*DATA SECTION*
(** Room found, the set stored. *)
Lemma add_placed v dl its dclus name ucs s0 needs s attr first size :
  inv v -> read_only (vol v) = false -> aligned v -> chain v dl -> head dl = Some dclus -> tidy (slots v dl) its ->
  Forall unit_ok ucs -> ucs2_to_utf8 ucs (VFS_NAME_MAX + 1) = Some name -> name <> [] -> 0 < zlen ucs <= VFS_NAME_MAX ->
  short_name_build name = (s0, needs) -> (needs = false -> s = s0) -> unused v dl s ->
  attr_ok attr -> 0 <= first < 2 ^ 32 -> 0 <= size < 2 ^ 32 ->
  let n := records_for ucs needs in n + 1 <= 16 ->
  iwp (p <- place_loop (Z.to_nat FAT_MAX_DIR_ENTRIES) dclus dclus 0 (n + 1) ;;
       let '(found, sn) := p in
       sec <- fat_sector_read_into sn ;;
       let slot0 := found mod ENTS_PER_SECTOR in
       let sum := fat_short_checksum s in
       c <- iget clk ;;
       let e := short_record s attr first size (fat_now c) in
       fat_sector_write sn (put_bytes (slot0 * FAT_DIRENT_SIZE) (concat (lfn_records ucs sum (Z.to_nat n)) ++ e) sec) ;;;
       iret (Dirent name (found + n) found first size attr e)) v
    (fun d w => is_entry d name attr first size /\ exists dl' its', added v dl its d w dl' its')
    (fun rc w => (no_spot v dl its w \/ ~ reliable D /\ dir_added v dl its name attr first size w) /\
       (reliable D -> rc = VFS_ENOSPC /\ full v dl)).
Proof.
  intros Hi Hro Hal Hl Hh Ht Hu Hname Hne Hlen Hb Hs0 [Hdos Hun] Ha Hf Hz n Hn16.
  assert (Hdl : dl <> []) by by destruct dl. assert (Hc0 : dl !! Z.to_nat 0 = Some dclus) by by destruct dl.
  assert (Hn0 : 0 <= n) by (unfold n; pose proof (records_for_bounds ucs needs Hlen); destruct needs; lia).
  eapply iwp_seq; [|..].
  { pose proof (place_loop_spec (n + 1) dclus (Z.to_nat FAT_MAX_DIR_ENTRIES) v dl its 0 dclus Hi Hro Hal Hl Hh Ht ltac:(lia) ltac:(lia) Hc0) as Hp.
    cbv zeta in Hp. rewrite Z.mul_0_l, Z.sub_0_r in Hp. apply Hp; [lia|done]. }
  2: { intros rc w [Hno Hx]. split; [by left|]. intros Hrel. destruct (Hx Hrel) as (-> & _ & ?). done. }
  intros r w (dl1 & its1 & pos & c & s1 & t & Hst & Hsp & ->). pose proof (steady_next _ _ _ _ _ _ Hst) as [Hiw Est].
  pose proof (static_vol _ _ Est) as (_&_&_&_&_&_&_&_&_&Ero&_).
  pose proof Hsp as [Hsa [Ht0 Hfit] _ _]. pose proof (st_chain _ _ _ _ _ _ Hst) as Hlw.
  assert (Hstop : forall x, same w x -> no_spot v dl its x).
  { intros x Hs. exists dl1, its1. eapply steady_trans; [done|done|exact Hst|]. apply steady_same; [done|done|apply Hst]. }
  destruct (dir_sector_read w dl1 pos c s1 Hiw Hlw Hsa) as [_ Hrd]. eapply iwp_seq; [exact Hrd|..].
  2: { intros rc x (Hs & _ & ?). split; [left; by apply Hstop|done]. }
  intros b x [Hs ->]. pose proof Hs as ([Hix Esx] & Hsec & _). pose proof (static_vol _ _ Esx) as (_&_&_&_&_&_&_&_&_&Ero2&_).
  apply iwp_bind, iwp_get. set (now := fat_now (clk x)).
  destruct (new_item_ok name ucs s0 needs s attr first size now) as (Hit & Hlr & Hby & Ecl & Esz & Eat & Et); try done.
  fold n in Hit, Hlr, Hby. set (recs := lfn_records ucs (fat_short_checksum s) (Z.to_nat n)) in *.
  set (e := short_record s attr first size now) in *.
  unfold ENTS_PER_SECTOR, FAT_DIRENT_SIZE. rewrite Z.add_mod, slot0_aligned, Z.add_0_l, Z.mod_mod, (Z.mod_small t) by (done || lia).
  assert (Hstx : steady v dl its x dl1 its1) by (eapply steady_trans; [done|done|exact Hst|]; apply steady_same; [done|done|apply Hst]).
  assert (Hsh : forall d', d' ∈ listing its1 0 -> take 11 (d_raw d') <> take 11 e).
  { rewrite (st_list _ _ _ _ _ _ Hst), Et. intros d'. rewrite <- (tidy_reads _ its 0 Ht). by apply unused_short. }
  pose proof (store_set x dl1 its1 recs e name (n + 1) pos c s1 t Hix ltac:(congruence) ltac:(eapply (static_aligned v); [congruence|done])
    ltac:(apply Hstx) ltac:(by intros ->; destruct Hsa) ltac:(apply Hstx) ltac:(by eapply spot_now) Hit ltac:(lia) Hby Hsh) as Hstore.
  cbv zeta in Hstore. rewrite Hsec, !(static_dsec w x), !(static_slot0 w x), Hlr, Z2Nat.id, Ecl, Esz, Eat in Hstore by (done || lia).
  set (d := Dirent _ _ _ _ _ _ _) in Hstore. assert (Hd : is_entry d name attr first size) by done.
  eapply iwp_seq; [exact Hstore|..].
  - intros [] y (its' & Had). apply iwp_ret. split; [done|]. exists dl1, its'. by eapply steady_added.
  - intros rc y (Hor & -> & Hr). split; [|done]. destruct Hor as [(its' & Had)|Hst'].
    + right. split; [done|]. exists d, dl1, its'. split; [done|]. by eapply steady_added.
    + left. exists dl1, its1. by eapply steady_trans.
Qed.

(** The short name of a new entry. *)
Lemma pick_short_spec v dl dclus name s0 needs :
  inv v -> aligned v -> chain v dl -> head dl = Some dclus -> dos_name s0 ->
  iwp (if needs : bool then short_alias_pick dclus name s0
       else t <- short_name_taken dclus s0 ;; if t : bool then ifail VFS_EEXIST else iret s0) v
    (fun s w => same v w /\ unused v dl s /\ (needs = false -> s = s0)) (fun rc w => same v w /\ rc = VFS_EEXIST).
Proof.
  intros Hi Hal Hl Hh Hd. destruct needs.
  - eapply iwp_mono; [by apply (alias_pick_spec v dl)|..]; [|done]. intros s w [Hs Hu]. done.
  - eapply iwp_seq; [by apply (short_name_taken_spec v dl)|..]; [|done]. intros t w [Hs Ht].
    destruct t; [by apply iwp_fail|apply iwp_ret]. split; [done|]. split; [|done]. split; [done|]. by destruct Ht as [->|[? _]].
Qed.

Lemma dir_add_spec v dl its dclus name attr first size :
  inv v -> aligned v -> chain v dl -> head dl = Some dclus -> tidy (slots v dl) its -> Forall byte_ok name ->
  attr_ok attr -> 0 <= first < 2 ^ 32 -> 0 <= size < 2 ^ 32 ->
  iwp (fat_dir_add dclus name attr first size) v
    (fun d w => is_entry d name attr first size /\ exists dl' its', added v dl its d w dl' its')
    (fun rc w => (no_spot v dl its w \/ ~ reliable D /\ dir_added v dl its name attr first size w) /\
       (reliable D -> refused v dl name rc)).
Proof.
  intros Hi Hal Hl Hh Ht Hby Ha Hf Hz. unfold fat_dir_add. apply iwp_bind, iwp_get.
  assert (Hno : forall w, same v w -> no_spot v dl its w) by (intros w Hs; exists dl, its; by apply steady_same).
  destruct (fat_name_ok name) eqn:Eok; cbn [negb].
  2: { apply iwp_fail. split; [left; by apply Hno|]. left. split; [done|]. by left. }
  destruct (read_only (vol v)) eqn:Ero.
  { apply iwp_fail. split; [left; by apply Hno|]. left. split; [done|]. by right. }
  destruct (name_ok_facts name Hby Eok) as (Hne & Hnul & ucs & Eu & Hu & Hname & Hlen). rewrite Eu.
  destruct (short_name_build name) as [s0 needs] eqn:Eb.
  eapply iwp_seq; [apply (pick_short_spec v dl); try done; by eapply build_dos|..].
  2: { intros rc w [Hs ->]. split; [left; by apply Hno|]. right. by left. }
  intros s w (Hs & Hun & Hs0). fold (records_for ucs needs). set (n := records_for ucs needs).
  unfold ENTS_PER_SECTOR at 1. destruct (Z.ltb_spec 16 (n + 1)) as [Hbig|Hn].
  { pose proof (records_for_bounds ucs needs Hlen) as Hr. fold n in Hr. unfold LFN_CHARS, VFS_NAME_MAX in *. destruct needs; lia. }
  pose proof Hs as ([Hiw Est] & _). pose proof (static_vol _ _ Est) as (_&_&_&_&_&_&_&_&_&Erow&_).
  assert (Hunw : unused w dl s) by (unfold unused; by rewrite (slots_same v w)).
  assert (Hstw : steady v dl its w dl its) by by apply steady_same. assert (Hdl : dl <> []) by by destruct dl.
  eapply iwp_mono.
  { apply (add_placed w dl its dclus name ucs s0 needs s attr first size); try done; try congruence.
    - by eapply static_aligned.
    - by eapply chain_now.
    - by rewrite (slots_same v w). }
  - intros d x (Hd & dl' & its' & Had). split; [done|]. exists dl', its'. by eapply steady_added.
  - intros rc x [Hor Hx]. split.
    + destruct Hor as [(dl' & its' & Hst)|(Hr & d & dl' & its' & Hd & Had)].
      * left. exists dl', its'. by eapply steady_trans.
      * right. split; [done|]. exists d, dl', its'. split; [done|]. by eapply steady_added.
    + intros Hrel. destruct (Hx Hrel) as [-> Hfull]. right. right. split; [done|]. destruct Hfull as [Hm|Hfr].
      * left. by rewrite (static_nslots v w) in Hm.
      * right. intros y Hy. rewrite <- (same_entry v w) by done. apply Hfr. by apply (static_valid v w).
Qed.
--
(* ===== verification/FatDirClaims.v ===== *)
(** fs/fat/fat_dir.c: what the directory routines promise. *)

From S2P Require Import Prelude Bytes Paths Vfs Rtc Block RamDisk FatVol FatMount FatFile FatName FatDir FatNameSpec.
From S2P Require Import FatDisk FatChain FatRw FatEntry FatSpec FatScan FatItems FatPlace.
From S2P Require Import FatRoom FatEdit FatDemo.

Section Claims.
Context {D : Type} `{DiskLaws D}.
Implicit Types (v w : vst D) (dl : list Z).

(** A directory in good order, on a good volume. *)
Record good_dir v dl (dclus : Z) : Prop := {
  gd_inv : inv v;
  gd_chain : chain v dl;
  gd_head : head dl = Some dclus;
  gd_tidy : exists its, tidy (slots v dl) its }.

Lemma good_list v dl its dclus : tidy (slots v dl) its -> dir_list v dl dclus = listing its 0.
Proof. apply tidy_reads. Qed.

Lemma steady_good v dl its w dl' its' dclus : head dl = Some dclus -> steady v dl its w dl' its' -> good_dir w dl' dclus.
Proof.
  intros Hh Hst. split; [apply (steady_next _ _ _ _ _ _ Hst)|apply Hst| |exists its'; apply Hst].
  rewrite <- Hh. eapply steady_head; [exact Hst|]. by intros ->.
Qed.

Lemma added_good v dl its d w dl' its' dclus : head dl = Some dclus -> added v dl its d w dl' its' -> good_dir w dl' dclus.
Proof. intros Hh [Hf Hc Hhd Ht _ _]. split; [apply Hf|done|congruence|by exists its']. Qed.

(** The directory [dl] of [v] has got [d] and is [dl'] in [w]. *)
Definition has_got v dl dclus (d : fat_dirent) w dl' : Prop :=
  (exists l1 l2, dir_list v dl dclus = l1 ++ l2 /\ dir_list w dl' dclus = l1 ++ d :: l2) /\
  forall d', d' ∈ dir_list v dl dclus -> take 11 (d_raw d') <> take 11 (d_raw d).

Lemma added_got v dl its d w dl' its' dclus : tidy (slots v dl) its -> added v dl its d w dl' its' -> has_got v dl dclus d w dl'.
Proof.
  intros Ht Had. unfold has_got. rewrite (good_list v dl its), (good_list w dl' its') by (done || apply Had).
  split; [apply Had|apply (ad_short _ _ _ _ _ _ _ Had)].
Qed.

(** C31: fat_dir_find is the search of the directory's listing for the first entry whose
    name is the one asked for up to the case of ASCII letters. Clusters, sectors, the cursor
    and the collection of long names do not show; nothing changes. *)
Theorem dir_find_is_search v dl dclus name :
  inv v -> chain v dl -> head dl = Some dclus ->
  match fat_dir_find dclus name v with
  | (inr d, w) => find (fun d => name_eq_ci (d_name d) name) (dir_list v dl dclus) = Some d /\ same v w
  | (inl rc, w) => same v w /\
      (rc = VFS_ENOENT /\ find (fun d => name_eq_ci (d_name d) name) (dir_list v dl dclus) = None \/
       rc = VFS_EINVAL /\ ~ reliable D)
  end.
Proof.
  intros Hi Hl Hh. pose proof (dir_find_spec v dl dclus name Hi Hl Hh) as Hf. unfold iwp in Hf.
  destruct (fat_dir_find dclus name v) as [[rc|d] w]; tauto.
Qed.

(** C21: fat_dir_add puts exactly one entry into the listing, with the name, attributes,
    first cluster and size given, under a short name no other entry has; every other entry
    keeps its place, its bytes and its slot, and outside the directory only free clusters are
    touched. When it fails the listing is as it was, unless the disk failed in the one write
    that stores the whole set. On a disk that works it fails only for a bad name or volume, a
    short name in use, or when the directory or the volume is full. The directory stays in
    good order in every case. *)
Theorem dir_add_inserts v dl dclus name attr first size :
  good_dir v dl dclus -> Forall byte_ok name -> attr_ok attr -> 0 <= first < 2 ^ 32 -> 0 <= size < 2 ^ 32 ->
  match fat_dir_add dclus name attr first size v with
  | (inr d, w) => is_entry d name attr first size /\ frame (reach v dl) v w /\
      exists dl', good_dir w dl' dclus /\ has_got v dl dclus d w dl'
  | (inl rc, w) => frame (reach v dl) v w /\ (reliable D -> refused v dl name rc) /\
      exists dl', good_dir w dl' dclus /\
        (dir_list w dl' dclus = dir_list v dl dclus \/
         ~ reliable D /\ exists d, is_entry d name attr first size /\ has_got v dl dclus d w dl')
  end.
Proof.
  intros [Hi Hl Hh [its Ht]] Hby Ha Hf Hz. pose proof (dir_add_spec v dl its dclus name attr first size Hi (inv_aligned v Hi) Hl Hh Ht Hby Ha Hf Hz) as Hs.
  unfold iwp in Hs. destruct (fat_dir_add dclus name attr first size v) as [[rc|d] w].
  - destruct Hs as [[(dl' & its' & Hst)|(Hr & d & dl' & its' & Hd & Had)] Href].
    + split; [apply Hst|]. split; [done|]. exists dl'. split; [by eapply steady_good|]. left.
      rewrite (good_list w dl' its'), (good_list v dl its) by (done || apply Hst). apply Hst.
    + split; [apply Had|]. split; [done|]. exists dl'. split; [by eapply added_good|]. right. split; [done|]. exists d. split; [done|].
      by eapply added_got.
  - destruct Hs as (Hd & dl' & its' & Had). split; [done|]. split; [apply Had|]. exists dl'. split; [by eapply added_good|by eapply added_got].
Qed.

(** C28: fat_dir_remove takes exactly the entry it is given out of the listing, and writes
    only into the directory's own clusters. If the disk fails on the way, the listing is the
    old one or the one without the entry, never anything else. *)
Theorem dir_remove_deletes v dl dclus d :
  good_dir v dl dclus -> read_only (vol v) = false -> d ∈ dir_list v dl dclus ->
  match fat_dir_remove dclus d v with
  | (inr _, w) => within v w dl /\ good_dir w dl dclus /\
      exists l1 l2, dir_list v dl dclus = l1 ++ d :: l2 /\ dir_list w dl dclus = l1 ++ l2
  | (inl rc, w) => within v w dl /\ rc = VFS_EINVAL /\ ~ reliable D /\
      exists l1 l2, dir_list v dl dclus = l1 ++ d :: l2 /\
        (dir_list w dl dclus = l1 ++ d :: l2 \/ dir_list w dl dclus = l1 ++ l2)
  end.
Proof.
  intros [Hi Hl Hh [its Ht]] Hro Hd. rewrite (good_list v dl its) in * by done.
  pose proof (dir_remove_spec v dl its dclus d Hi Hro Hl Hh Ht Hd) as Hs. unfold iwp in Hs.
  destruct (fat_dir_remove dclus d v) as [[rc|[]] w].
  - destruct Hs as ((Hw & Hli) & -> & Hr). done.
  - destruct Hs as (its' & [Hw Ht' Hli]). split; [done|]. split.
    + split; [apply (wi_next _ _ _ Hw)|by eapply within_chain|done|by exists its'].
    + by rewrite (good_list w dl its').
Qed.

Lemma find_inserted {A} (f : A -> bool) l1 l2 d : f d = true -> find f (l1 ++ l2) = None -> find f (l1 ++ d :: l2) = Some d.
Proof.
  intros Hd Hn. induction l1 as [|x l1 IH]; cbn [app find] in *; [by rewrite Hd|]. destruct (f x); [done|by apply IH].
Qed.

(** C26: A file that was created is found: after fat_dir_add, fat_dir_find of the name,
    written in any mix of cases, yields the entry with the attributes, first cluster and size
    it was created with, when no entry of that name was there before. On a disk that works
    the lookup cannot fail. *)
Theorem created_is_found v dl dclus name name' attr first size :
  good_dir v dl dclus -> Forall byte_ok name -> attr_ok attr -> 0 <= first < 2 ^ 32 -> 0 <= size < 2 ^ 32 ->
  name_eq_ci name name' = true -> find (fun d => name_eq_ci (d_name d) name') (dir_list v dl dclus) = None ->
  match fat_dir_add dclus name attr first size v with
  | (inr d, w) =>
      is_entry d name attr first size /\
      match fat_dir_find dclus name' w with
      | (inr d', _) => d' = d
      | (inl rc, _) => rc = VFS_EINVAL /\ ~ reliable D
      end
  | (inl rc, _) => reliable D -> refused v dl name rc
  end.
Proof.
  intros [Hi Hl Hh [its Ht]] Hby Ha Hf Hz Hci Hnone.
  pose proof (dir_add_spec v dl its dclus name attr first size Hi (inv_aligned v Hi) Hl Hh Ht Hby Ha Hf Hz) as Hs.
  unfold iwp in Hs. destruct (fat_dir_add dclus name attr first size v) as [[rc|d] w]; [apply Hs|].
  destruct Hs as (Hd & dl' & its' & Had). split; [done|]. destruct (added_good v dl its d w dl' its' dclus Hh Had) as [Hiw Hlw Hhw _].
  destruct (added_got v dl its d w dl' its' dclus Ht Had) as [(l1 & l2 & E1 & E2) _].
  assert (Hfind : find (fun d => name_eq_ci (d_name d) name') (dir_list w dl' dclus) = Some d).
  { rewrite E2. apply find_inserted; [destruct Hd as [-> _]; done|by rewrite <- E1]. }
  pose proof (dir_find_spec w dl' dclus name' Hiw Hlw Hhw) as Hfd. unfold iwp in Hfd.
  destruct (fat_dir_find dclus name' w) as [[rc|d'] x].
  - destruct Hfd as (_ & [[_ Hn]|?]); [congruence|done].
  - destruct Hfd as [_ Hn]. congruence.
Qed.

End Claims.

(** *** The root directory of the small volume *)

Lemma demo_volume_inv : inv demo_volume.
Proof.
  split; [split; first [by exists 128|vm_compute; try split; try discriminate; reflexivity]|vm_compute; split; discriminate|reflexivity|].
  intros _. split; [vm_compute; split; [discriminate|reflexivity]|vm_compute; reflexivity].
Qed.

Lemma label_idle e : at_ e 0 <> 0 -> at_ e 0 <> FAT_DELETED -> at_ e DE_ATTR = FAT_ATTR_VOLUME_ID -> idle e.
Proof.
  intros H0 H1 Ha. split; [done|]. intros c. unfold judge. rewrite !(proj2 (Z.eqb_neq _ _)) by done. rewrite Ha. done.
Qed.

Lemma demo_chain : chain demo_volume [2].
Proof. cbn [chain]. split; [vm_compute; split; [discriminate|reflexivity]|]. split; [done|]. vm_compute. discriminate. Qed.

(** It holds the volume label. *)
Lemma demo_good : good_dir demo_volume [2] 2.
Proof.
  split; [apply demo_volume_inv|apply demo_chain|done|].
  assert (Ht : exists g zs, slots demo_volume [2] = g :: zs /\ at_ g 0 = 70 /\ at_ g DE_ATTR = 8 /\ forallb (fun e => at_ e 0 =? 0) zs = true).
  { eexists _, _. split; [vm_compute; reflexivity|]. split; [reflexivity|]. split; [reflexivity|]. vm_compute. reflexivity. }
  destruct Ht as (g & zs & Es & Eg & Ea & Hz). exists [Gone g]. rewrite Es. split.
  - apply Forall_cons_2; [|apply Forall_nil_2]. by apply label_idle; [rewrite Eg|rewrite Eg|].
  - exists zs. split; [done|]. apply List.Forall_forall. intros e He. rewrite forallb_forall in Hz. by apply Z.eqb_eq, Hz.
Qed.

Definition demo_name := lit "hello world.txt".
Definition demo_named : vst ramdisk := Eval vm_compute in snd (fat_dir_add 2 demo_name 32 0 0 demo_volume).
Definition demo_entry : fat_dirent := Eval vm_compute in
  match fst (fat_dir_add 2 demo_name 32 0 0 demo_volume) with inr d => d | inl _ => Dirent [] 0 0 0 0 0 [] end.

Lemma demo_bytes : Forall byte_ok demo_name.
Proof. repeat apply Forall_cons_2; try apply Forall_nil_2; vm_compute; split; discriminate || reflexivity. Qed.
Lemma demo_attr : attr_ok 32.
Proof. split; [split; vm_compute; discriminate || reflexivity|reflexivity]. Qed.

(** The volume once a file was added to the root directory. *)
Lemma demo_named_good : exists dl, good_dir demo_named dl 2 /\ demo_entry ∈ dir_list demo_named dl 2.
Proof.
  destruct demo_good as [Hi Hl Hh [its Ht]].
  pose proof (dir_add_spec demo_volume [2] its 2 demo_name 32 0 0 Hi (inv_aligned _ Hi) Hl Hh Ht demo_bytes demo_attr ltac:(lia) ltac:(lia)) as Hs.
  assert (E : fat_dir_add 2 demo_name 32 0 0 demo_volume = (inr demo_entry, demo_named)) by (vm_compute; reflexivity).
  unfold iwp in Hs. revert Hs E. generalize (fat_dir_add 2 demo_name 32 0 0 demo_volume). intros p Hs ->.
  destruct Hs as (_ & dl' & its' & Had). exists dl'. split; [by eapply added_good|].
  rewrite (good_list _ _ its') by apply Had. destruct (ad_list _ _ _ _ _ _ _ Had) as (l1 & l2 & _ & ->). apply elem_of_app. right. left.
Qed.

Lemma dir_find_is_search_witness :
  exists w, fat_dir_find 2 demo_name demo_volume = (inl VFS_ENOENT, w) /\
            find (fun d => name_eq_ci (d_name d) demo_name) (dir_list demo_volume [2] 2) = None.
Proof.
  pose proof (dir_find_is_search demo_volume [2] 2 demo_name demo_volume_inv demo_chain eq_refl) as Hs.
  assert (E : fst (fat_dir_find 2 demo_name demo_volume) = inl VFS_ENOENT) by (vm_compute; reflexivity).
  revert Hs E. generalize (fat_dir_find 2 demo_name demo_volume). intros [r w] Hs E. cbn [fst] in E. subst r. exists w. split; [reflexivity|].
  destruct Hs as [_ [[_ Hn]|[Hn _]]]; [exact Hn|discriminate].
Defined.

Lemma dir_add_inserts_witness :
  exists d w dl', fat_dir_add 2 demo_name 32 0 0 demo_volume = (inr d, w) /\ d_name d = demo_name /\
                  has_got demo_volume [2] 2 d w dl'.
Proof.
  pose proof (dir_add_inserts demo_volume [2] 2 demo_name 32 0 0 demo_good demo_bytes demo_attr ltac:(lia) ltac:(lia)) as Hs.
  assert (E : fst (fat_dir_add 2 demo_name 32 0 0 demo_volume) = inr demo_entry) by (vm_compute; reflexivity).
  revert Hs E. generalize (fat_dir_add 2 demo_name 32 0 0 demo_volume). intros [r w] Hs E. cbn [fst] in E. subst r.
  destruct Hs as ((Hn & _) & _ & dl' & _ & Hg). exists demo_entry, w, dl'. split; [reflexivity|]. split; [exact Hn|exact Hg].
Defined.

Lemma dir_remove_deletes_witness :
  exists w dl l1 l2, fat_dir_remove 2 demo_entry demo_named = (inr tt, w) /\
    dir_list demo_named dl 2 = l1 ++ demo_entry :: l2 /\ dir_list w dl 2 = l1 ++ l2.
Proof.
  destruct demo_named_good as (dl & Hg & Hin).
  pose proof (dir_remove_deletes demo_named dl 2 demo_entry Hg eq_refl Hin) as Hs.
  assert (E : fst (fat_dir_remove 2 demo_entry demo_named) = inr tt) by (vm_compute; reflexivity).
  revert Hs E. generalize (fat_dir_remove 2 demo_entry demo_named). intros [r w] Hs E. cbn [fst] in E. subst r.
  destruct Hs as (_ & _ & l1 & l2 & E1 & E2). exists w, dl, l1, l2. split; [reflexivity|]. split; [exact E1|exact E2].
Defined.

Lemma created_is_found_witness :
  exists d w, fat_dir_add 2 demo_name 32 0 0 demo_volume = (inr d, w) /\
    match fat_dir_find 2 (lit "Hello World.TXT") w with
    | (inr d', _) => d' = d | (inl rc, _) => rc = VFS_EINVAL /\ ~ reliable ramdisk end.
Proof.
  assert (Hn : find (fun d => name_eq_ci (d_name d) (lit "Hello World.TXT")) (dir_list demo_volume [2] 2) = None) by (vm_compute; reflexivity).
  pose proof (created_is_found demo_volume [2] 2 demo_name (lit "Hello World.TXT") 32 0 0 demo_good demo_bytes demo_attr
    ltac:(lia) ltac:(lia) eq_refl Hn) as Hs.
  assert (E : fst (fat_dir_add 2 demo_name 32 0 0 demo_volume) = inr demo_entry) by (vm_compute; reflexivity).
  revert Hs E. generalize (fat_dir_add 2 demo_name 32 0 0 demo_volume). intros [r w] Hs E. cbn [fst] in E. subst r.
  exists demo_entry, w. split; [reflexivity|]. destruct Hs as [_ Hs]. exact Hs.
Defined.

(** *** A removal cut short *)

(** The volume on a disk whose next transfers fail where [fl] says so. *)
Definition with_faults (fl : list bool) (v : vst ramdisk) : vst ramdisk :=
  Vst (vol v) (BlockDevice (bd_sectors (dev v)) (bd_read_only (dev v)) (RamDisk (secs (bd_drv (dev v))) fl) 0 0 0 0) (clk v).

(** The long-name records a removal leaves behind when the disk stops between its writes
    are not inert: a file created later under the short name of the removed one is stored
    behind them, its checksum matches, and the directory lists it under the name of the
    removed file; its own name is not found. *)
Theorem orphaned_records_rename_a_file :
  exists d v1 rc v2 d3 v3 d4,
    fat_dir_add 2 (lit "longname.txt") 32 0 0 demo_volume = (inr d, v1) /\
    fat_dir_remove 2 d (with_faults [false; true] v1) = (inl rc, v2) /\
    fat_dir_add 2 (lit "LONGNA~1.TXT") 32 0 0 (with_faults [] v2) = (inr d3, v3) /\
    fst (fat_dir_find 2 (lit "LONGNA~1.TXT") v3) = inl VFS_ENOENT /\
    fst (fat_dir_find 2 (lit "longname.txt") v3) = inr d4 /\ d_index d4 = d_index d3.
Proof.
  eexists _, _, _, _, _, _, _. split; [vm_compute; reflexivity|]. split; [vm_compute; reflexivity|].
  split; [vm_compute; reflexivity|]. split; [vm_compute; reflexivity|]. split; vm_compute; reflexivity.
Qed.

*ACTION ITEM*
In how many lines of the preceding material does the word "writes" occur? Answer with the number only.

*SOLUTION TO THIS EXERCISE*
2